OpenNMT-tf : BLEU behavior in domain adaptation procedure?

Hi there,

I have domain adapted OpenNMT-tf Transformer models for different language pairs. I will present here an example for german to english. First, I trained a general model with the following Sentencepiece models ( I specified an input sentence size because the training data was too large to be handled):

Sentencepiece models

onmt-build-vocab --sentencepiece character_coverage=1.0 input_sentence_size=10000000 shuffle_input_sentence=false --size $vocab_size --save_vocab ./model_32000/sentencepiece_32000.de-en.de train.de-en.de

onmt-build-vocab --sentencepiece character_coverage=1.0 input_sentence_size=10000000 shuffle_input_sentence=false --size $vocab_size --save_vocab ./model_32000/sentencepiece_32000.de-en.en train.de-en.en

Then tokenized the different sets of the general domain and worked with it.

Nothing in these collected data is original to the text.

(* ===== verification/PolicyScenario.v ===== *)
(** * The policy store on a concrete chain

    The validator of [Scenario] went from the chain G, B to G, A; the policy
    store still is at B. Its two queued proposals are the ones that A and B
    mine. *)

From Stdlib Require Import Strings.Byte.
From stdpp Require Import base numbers list gmap.
From S2P Require Import Prelude OrderMap Bitcoin Types Messages M6 Dbs BlockHashes Treasury Diff Reversible Handlers HandlerProofs HandlerSpecs ConnectBlock ConnectProofs Reorg Enforcer EnforcerProofs Sync SyncProofs Facade FacadeProofs Policy PolicyProofs Scenario SyncScenario.
Import Runnable.
Open Scope Z_scope.

Definition moved : Validator := mkValidator rerouted Regtest params [].
Definition moved_hashes : BlockHashDbs := block_hashes (v_dbs moved).

Lemma moved_headers : headers moved_hashes = headers (block_hashes start) /\ height moved_hashes = height (block_hashes start).
Proof.
  assert (Eb : block_hashes back = block_hashes detour).
  { apply (disconnect_block_requests detour [] (block_hash (header block_b)) back (unrun detour block_b).2).
    apply unrun_Ok. vm_compute. reflexivity. }
  destruct detour_headers as [Eh Ek]. rewrite <- Eh, <- Ek, <- Eb.
  apply (run_headers back [block_g] block_a); [|vm_compute; reflexivity].
  apply coinbase_step; [reflexivity|vm_compute; reflexivity|vm_compute; discriminate| |vm_compute; reflexivity].
  intros E%list_elem_of_singleton. vm_compute in E. discriminate E.
Qed.

Lemma moved_wf : chain_wf moved_hashes.
Proof. destruct moved_headers as [Eh Ek]. exact (hi_wf _ (header_inv_ext _ _ Eh Ek start_inv)). Qed.

Lemma moved_tip : current_chain_tip (v_dbs moved) = Some (hash_of block_a).
Proof. vm_compute. reflexivity. Qed.

Definition info_of (h : BlockHash) : BlockInfo :=
  match try_get_block_info moved_hashes h with Ok (Some i) => i | _ => mkBlockInfo [] [] [] end.
Definition entry (b : Block) : BlockHash * BlockInfo := (hash_of b, info_of (hash_of b)).

Lemma chain_g : chain_to moved_hashes (hash_of block_g) [entry block_g].
Proof. apply (chain_to_snoc _ (hash_of block_g) genesis _ []); [vm_compute; reflexivity..|]. constructor. Qed.
Lemma chain_a : chain_to moved_hashes (hash_of block_a) [entry block_g; entry block_a].
Proof. apply (chain_to_snoc _ (hash_of block_a) (header block_a) _ [entry block_g]); [vm_compute; reflexivity..|]. exact chain_g. Qed.
Lemma chain_b : chain_to moved_hashes (hash_of block_b) [entry block_g; entry block_b].
Proof. apply (chain_to_snoc _ (hash_of block_b) fork_header _ [entry block_g]); [vm_compute; reflexivity..|]. exact chain_g. Qed.

Lemma fork_after_first {A B} (g x y : A * B) pre o n :
  [g; x] = pre ++ o -> [g; y] = pre ++ n -> (forall z, head o.*1 = Some z -> head n.*1 <> Some z) -> x.1 <> y.1 ->
  pre = [g] /\ o = [x] /\ n = [y].
Proof.
  intros Eo En Hne Hxy. destruct pre as [|e pre]; cbn in *; [subst; by edestruct Hne|]. injection Eo as -> Eo. injection En as En.
  destruct pre as [|e' pre]; cbn in *; [by subst|]. injection Eo as <- _. injection En as En _. by rewrite En in Hxy.
Qed.

Lemma fork_differs : (entry block_b).1 <> (entry block_a).1.
Proof. vm_compute. discriminate. Qed.

(** B is disconnected and A connected. *)
Lemma chain_diff_spec_witness :
  chain_diff moved (Some (hash_of block_b)) = Some (Ok (Some (mkChainDiff (hash_of block_a) 1 false [hash_of block_b] [entry block_a]))) /\
  chain_diff moved None = Some (Ok (Some (mkChainDiff (hash_of block_a) 1 true [] [entry block_g; entry block_a]))).
Proof.
  assert (Hz : hash_of block_a <> all_zeros) by (vm_compute; discriminate).
  split.
  - destruct (chain_diff_spec moved (hash_of block_a) [entry block_g; entry block_a] (Some (hash_of block_b)) moved_wf moved_tip Hz chain_a
                [entry block_g; entry block_b]) as (pre & o & n & Eo & En & Hne & ->); [vm_compute; discriminate|exact chain_b|].
    destruct (fork_after_first (entry block_g) (entry block_b) (entry block_a) pre o n) as (_ & -> & ->);
      [exact Eo|exact En|exact Hne|exact fork_differs|reflexivity].
  - apply (chain_diff_spec moved (hash_of block_a) [entry block_g; entry block_a] None moved_wf moved_tip Hz chain_a). vm_compute. discriminate.
Defined.

(** ** The store *)

Definition queue : PolicyDb :=
  mkPolicyDb [mkProposalRow x02 (sha256d [x61]) [x61] None (Some 0);
              mkProposalRow x02 (sha256d [x62]) [x62] (Some (hash_of block_b)) (Some 0)]
    [] [mkBundleRow slot bundle_id [] None (Some 0) None] [] AAP_NewSlots WBP_Known (Some (hash_of block_b)).

Lemma two_blocks_single_hit {A} (hit : BlockHash * BlockInfo * Z -> option A) x y :
  hit (x, 0) = None -> single_hit hit [x; y].
Proof.
  intros Hx i j e e' Hi Hj He He'. destruct i as [|[|i]]; cbn in Hi; [|injection Hi as <-|done];
    [injection Hi as <-; by rewrite Hx in He|]. destruct j as [|[|j]]; cbn in Hj; [injection Hj as <-; by rewrite Hx in He'|done|done].
Qed.

Lemma queue_cursor : cursor_ok moved queue.
Proof.
  intros _. exists [entry block_g; entry block_b]. split_and!; [exact chain_b|split|split].
  - constructor; [vm_compute; reflexivity|]. constructor; [vm_compute; reflexivity|constructor].
  - constructor; [vm_compute; split; reflexivity|constructor].
  - repeat constructor; apply two_blocks_single_hit; vm_compute; reflexivity.
  - repeat constructor; apply two_blocks_single_hit; vm_compute; reflexivity.
Qed.


(** A codec for the transactions of this file. *)
#[local] Instance fixed_codec : TxCodec := {
  tx_serialize _ := [];
  tx_deserialize _ := None;
  version_decode _ := None;
  varint_decode _ := None;
  txout_decode _ := None;
  lock_time_decode _ := None }.

Definition bundle : BlindedM6 := mkBlindedM6 100 500 Scenario.bundle_tx.

(** The store holds this bundle as pending; queueing it again changes
    nothing but the height. *)
Lemma put_withdrawal_bundle_spec_witness :
  exists db', put_withdrawal_bundle moved queue slot bundle = Some (Ok (db', blinded_compute_m6id bundle)) /\
    marks_match [entry block_g; entry block_a] db' /\ exists r, r ∈ bundle_rows db' /\ settled_in r = None.
Proof.
  destruct (put_withdrawal_bundle_spec moved queue (hash_of block_a) [entry block_g; entry block_a] slot bundle)
    as (db1 & Hr & _ & Hput).
  - exact moved_wf.
  - exact moved_tip.
  - vm_compute. discriminate.
  - exact chain_a.
  - vm_compute. discriminate.
  - constructor.
  - exact queue_cursor.
  - assert (E : match reconcile moved queue with Some (Ok (d, _)) => paid_in [entry block_g; entry block_a] d slot (blinded_compute_m6id bundle) | _ => true end = false)
      by (vm_compute; reflexivity).
    rewrite Hr in E. rewrite E in Hput. destruct Hput as (db' & Hp & _ & Hm & _ & (r & Hin & His) & Hall).
    exists db'. split_and!; [exact Hp|exact Hm|]. exists r. split; [exact Hin|]. exact (Hall r Hin His).
Defined.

Once I had my final general model, as suggested in OpenNMT-tf procedure for fine-tuning/domain adaptation? I did not update the vocabulary for the domain adaptation. I just tokenized as follows the in-domain training data:

Tokenization of in-domain data

onmt-tokenize-text --tokenizer_config ./model_32000/tok_config.32000.de-en.de.yml < ./train.adapt.de-en.de> ./model_32000/train.adapt.de-en.de.32000.token

onmt-tokenize-text --tokenizer_config ./model_32000/tok_config.32000.de-en.de.yml < ./train.adapt.de-en.de> ./model_32000/train.adapt.de-en.de.32000.token

where tok_config.32000.de-en.de is:
type: OpenNMTTokenizer params: mode: none sp_model_path: ./model_$3/sentencepiece_32000.de-en.de.model

Same procedure for the other in-domain sets used dev.adapt.de-en.de , dev.adapt.de-en.en, test.adapt.de-en.de and test.adapt.de-en.en.

Tracking adaptation

I launch training starting from my general model checkpoint and everything goes as expected. I regularly save predictions for the in-domain and for the general test data to observe the adaptation classic behavior ( loss of quality for the general domain and gain of quality in the in-domain). I measure the BLEU for each tokenized and detokenized prediction as follows:

General_tok_bleu=$(perl ./mosesdecoder/scripts/generic/multi-bleu.perl ./model_32000/test.de-en.en.32000.token < $eval_folders_path/eval_test_tok_gen/predictions.txt.$i | cut -c7-12)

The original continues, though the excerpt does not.